When a line below contains the string "Hroom", show that line.
____ Available records
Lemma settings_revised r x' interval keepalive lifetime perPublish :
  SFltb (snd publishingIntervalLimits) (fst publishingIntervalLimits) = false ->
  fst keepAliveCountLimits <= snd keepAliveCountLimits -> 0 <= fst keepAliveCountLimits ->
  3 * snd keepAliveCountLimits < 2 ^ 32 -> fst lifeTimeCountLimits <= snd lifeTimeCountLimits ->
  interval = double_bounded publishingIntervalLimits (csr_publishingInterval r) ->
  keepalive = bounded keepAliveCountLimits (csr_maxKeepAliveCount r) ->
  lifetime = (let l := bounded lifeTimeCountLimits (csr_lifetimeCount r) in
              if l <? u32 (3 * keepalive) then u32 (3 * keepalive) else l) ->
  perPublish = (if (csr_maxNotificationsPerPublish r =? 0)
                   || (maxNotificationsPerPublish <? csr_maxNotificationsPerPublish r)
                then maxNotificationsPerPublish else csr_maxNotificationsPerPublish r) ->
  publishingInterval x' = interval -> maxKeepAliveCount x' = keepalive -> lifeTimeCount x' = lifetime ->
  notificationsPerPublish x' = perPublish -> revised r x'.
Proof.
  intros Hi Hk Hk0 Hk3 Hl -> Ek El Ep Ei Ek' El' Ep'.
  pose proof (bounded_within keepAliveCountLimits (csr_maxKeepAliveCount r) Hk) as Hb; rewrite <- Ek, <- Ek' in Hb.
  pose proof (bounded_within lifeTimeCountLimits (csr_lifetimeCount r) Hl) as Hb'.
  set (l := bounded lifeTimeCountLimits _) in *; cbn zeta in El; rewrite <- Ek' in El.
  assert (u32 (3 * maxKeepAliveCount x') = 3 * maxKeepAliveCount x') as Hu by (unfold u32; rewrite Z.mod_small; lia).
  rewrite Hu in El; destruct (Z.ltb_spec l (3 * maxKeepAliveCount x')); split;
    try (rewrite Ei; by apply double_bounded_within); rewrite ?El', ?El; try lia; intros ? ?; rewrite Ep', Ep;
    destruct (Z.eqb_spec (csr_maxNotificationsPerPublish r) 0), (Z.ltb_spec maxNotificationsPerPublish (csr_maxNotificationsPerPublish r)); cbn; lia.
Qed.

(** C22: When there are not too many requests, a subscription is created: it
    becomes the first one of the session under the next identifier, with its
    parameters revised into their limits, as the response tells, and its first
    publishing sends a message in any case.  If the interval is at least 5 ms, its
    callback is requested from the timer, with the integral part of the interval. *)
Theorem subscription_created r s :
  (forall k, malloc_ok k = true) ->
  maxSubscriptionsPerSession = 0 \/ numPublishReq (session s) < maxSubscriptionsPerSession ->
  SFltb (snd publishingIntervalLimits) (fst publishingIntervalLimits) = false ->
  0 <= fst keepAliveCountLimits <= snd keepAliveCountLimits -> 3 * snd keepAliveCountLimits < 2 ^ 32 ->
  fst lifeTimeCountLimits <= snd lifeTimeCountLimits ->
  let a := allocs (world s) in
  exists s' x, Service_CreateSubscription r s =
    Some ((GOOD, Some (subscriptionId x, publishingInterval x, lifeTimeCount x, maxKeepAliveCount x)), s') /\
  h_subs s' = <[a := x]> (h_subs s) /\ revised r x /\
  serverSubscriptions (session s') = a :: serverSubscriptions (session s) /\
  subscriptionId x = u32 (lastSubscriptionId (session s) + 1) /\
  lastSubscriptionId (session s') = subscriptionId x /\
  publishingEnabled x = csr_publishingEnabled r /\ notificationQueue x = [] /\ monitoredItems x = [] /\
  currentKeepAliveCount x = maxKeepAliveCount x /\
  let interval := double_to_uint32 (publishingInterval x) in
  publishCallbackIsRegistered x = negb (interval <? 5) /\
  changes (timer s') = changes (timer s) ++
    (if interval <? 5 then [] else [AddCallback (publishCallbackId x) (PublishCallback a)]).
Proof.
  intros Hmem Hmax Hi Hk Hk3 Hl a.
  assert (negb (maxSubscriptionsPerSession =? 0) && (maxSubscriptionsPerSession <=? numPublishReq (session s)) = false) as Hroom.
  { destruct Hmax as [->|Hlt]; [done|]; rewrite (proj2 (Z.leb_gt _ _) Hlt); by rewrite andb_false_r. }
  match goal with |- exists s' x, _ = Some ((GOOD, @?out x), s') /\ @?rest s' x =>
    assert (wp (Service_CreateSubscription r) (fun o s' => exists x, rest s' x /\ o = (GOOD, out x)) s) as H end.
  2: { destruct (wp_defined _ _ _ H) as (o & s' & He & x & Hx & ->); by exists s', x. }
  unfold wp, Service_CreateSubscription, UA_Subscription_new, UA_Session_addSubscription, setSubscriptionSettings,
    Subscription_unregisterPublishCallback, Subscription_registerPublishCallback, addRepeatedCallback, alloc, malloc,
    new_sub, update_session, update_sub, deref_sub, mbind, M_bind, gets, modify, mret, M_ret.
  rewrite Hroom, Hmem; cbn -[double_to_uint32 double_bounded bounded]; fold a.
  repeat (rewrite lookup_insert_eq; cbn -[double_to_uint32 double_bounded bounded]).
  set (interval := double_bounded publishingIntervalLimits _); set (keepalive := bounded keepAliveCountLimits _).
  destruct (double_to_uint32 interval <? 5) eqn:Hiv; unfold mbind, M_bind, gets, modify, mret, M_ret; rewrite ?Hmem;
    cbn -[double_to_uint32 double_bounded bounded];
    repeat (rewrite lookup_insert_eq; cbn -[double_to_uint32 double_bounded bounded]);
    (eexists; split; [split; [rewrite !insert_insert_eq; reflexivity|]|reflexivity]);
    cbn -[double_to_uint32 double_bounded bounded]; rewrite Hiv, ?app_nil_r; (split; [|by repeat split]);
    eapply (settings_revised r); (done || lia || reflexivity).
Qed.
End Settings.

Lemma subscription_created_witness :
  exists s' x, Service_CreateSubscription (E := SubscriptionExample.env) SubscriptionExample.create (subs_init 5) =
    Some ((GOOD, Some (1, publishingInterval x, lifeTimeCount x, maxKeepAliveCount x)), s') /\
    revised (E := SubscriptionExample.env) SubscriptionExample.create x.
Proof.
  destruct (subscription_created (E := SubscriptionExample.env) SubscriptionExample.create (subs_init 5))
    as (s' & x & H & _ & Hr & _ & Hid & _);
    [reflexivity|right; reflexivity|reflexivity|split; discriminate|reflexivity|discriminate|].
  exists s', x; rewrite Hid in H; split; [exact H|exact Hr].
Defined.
________
◆ Solution ◆
  assert (negb (maxSubscriptionsPerSession =? 0) && (maxSubscriptionsPerSession <=? numPublishReq (session s)) = false) as Hroom.
  rewrite Hroom, Hmem; cbn -[double_to_uint32 double_bounded bounded]; fold a.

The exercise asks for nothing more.